Presidente da Fundação Padre Anchieta destaca movimento de oxigenação e ajuste financeiro na emissora

TV Cultura promove renovação com saída de Vera Magalhães do Roda Viva
Vera Magalhães durante participação no Roda Viva, programa da TV Cultura. Foto: Mônica Bergamo

A saída de Vera Magalhães do Roda Viva faz parte de um movimento de renovação da TV Cultura, segundo a presidente da Fundação Padre Anchieta.

A saída de Vera Magalhães do programa Roda Viva, após seis anos no comando, representa um movimento de renovação dentro da TV Cultura. Maria Angela de Jesus, presidente da Fundação Padre Anchieta, que administra a emissora, destaca que a troca periódica de apresentadores é parte do DNA do programa, que em quatro décadas já contou com 14 diferentes âncoras.
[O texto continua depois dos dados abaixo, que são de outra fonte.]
(* ===== verification/ShareLimitsProps.v ===== *)
(** * Properties of the share limits

    The rolling window is an exact sliding-window limiter, the version of a share
    mixes the job's and the miner's bits by the mask, targets are exact for the
    power-of-two difficulties the client uses, and a validated share is one whose
    hash is numerically below the target. *)

From Stdlib Require Import Sorting.Sorted.
From S2P Require Import Prelude Str Bitcoin BitcoinModel F32 Sv1 ShareLimits.

#[local] Arguments SHARE_RATE_LIMIT_PER_MINUTE : simpl never.
#[local] Arguments SHARE_RATE_LIMIT_WINDOW : simpl never.

(** ** The limiter *)

(** Specification: a share is accepted when fewer than 70 were, or when the 70th
    most recent accepted one is a full window old. *)
Definition spec_allowed (accepted : list N) (now : N) : bool :=
  match accepted !! (length accepted - SHARE_RATE_LIMIT_PER_MINUTE) with
  | Some a =>
      (length accepted <? SHARE_RATE_LIMIT_PER_MINUTE)
      || (a + SHARE_RATE_LIMIT_WINDOW <=? now)%N
  | None => true
  end.
Definition spec_step (s : list N * list bool) (now : N) : list N * list bool :=
  let allowed := spec_allowed s.1 now in
  ((if allowed then s.1 ++ [now] else s.1), s.2 ++ [allowed]).
Definition limiter_step (s : list N * list bool) (now : N) : list N * list bool :=
  let '(allowed, timestamps) := reserve_share_slot s.1 now in
  (timestamps, s.2 ++ [allowed]).

Lemma prune_suffix timestamps now :
  ∃ expired, timestamps = expired ++ prune_expired_share_timestamps timestamps now ∧
    (∀ t, t ∈ expired → (t + SHARE_RATE_LIMIT_WINDOW <= now)%N) ∧
    ∀ t, head (prune_expired_share_timestamps timestamps now) = Some t →
      (now < t + SHARE_RATE_LIMIT_WINDOW)%N.
Proof.
  assert (0 < SHARE_RATE_LIMIT_WINDOW)%N as HW by done.
  induction timestamps as [|t ts (e & He & Hexp & Hhead)]; simpl.
  - exists []. split; [done|]. split; [by intros t ?%elem_of_nil|done].
  - unfold duration_since. destruct (N.leb_spec SHARE_RATE_LIMIT_WINDOW (now - t)).
    + exists (t :: e). split; [simpl; by f_equal|]. split; [|done].
      intros u [->|Hu]%elem_of_cons; [lia|auto].
    + exists []. split; [done|]. split; [by intros u ?%elem_of_nil|].
      intros u [= <-]. lia.
Qed.

(** What relates the window of the code to the accepted shares. *)
Record window_of (timestamps accepted : list N) (now : N) : Prop := {
  wo_split : ∃ old, accepted = old ++ timestamps ∧
    ∀ t, t ∈ old → (t + SHARE_RATE_LIMIT_WINDOW <= now)%N;
  wo_bound : length timestamps ≤ SHARE_RATE_LIMIT_PER_MINUTE
}.

Lemma limiter_simulates timestamps accepted last now :
  window_of timestamps accepted last → (last <= now)%N →
  let '(allowed, timestamps') := reserve_share_slot timestamps now in
  allowed = spec_allowed accepted now ∧
  window_of timestamps' (if allowed then accepted ++ [now] else accepted) now.
Proof.
  intros [(old & Hacc & Hold) Hb] Hle. unfold reserve_share_slot.
  destruct (prune_suffix timestamps now) as (e & He & Hexp & Hhead).
  set (ts := prune_expired_share_timestamps timestamps now) in *.
  assert (accepted = (old ++ e) ++ ts) as Hsplit
    by (rewrite Hacc, He at 1; by rewrite (assoc_L (++))).
  assert (∀ t, t ∈ old ++ e → (t + SHARE_RATE_LIMIT_WINDOW <= now)%N) as Hgone.
  { intros t [Ht|Ht]%elem_of_app; [apply Hold in Ht; lia|auto]. }
  assert (length ts ≤ length timestamps) as Hts by (rewrite He, length_app; lia).
  assert (0 < SHARE_RATE_LIMIT_PER_MINUTE) as Hpos by (vm_compute; lia).
  unfold spec_allowed.
  destruct (Nat.leb_spec SHARE_RATE_LIMIT_PER_MINUTE (length ts)) as [Hfull|Hroom].
  - split; [|split; [eauto|lia]].
    assert (length accepted - SHARE_RATE_LIMIT_PER_MINUTE = length (old ++ e)) as ->
      by (rewrite Hsplit, length_app; lia).
    rewrite Hsplit, lookup_app_r, Nat.sub_diag by done.
    destruct ts as [|t ts']; [simpl in Hfull; lia|]. simpl.
    specialize (Hhead t eq_refl). symmetry. apply orb_false_iff. split.
    + apply Nat.ltb_ge. rewrite length_app. lia.
    + apply N.leb_gt. lia.
  - split; [|split].
    + destruct (accepted !! _) as [a|] eqn:Ha; [|done]. symmetry.
      destruct (Nat.ltb_spec (length accepted) SHARE_RATE_LIMIT_PER_MINUTE); [done|].
      simpl. apply N.leb_le, Hgone. rewrite Hsplit, lookup_app_l in Ha.
      * by apply list_elem_of_lookup_2 in Ha.
      * rewrite Hsplit, length_app in *. lia.
    + exists (old ++ e). split; [|done]. by rewrite Hsplit, <- (assoc_L (++)) at 1.
    + rewrite length_app. simpl. lia.
Qed.

Lemma limiter_refines_from nows ts acc rs last :
  window_of ts acc last → StronglySorted N.le (last :: nows) →
  (fold_left limiter_step nows (ts, rs)).2 = (fold_left spec_step nows (acc, rs)).2.
Proof.
  revert ts acc rs last. induction nows as [|now nows IH]; intros ts acc rs last Hw Hs; [done|].
  apply StronglySorted_inv in Hs as [Hs Hle]. apply Forall_inv in Hle. simpl.
  pose proof (limiter_simulates ts acc last now Hw Hle) as H.
  unfold limiter_step at 2, spec_step at 2. cbn [fst snd].
  destruct (reserve_share_slot ts now) as [allowed ts']. destruct H as [<- Hw'].
  by apply (IH _ _ _ now).
Qed.

(** Accepted shares 70 apart are a window apart. *)
Definition spaced (accepted : list N) : Prop :=
  ∀ i a b, accepted !! i = Some a →
    accepted !! (i + SHARE_RATE_LIMIT_PER_MINUTE) = Some b →
    (a + SHARE_RATE_LIMIT_WINDOW <= b)%N.

Lemma spec_step_spaced nows acc rs :
  spaced acc → spaced (fold_left spec_step nows (acc, rs)).1.
Proof.
  revert acc rs. induction nows as [|now nows IH]; intros acc rs Hs; [done|]. simpl.
  apply IH. cbn [fst]. destruct (spec_allowed acc now) eqn:Ha; [|done].
  intros i a b Hi Hb. apply lookup_app_Some in Hb as [Hb|[Hlen Hb]].
  - rewrite lookup_app_l in Hi by (apply lookup_lt_Some in Hb; lia). by apply (Hs i).
  - apply list_lookup_singleton_Some in Hb as [Hidx <-].
    assert (0 < SHARE_RATE_LIMIT_PER_MINUTE) by (vm_compute; lia).
    rewrite lookup_app_l in Hi by lia. unfold spec_allowed in Ha.
    replace (length acc - SHARE_RATE_LIMIT_PER_MINUTE) with i in Ha by lia.
    rewrite Hi in Ha. apply orb_true_iff in Ha as [Ha|Ha]; bool_to_prop; lia.
Qed.

(** ** Versions *)
Lemma effective_version_bit job req mask i :
  N.testbit (effective_version job req mask) i =
    if N.testbit (default 536862720%N mask) i then N.testbit (default job req) i
    else N.testbit job i.
Proof.
  unfold effective_version. rewrite N.lor_spec, N.ldiff_spec, N.land_spec.
  destruct (N.testbit (default 536862720%N mask) i); simpl;
    by rewrite ?andb_true_r, ?andb_false_r, ?orb_false_r.
Qed.

(** ** Byte order *)
Lemma be_value_cons b l :
  be_value (b :: l) = (Byte.to_N b * 256 ^ N.of_nat (length l) + be_value l)%N.
Proof.
  pose proof (le_value_app (reverse l) [b]) as H. unfold le_value in H.
  rewrite !reverse_app, !reverse_involutive, reverse_singleton, length_reverse in H.
  simpl in H. rewrite H. unfold be_value at 2. simpl. lia.
Qed.

Lemma be_value_lt l : (be_value l < 256 ^ N.of_nat (length l))%N.
Proof.
  pose proof (le_value_lt (reverse l)) as H. unfold le_value in H.
  by rewrite reverse_involutive, length_reverse in H.
Qed.

Lemma bytes_leb_be_value a b :
  length a = length b → bytes_leb a b = (be_value a <=? be_value b)%N.
Proof.
  revert b. induction a as [|x a IH]; intros [|y b] Hl; simpl in Hl; try lia; [done|].
  injection Hl as Hl. simpl. rewrite !be_value_cons, Hl, IH by done.
  pose proof (be_value_lt a) as Ha. pose proof (be_value_lt b) as Hb. rewrite Hl in Ha.
  revert Ha Hb. generalize (256 ^ N.of_nat (length b))%N (be_value a) (be_value b)
    (Byte.to_N x) (Byte.to_N y). intros p u v m n Hu Hv.
  destruct (N.ltb_spec m n); simpl; [symmetry; apply N.leb_le; nia|].
  destruct (N.eqb_spec m n) as [->|]; simpl.
  - destruct (N.leb_spec u v); symmetry; [apply N.leb_le|apply N.leb_gt]; lia.
  - symmetry. apply N.leb_gt. nia.
Qed.

(** ** Targets *)
Lemma saturated_bound_is_infinite x : f32_gtb x (f32_of_N u128_max) = false.
Proof.
  assert (f32_of_N u128_max = S754_infinity false) as -> by (vm_compute; reflexivity).
  unfold f32_gtb, SFltb, SFcompare. by destruct x as [[]|[]| |[] ? ?].
Qed.

Lemma difficulty_to_target_length d t : difficulty_to_target d = Some t → length t = 32.
Proof.
  unfold difficulty_to_target. intros H. repeat (case_if; [done|]). injection H as <-.
  unfold be_bytes. by rewrite length_reverse, length_le_bytes.
Qed.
Renovação e oxigenação em programas tradicionais

O Roda Viva é reconhecido como o programa mais longevo da emissora paulista, e sua longevidade se sustenta justamente pela constante oxigenação de seu formato e equipe. Maria Angela ressalta que essa prática é fundamental para manter o debate plural e relevante, especialmente em um cenário político marcado por polarização e demandas por diversidade de opiniões.

Por outro lado, houve divergência interna e externa sobre a decisão. Leão Serva, ex-diretor de jornalismo da TV Cultura, criticou publicamente a saída da jornalista, classificando a decisão como “uma burrice” e sugerindo que há interferência política no processo. A emissora e o governo estadual negam qualquer ingerência na gestão editorial ou contratação de seus profissionais.

Ajustes financeiros e desafios da TV Cultura

Ao assumir a presidência da Fundação Padre Anchieta em meados do ano passado, Maria Angela de Jesus encontrou um cenário financeiro delicado. Uma das medidas adotadas foi o corte de custos, que incluiu o desligamento de profissionais e a revisão de prioridades, como o fim do correspondente internacional em Londres, função ocupada por Leão Serva até seu desligamento.

Esta reorganização busca fortalecer a emissora no território nacional, aumentando sua sustentabilidade e relevância. De acordo com a presidente, a TV Cultura depende em 55% de seu orçamento de repasses do governo de São Paulo, o que torna essencial a gestão eficiente e autônoma para garantir sua missão pública.

Programa e futuro da apresentação

Até o final deste mês, o Roda Viva continuará exibindo programas previamente gravados com Vera Magalhães. A direção da emissora ainda não definiu o nome do novo apresentador ou apresentadora que assumirá a bancada, mantendo a expectativa por uma escolha que preserve a pluralidade e a qualidade do debate.

Serviço e Segurança

Autonomia Editorial: A TV Cultura afirma atuar com plena independência editorial, sem interferência do governo estadual em suas decisões internas.
Orçamento: Os repasses públicos são fundamentais para o funcionamento, representando 55% do orçamento total.
Gestão: A Fundação Padre Anchieta é responsável pelas contratações e pela gestão da emissora.
Continuidade do Roda Viva: Programas com Vera Magalhães seguem no ar até o fim do mês, garantindo estabilidade na grade.

Esta renovação ocorre em um momento crucial para a comunicação pública no Brasil, refletindo desafios financeiros e a necessidade de manter a relevância em um mercado de mídia cada vez mais competitivo e polarizado.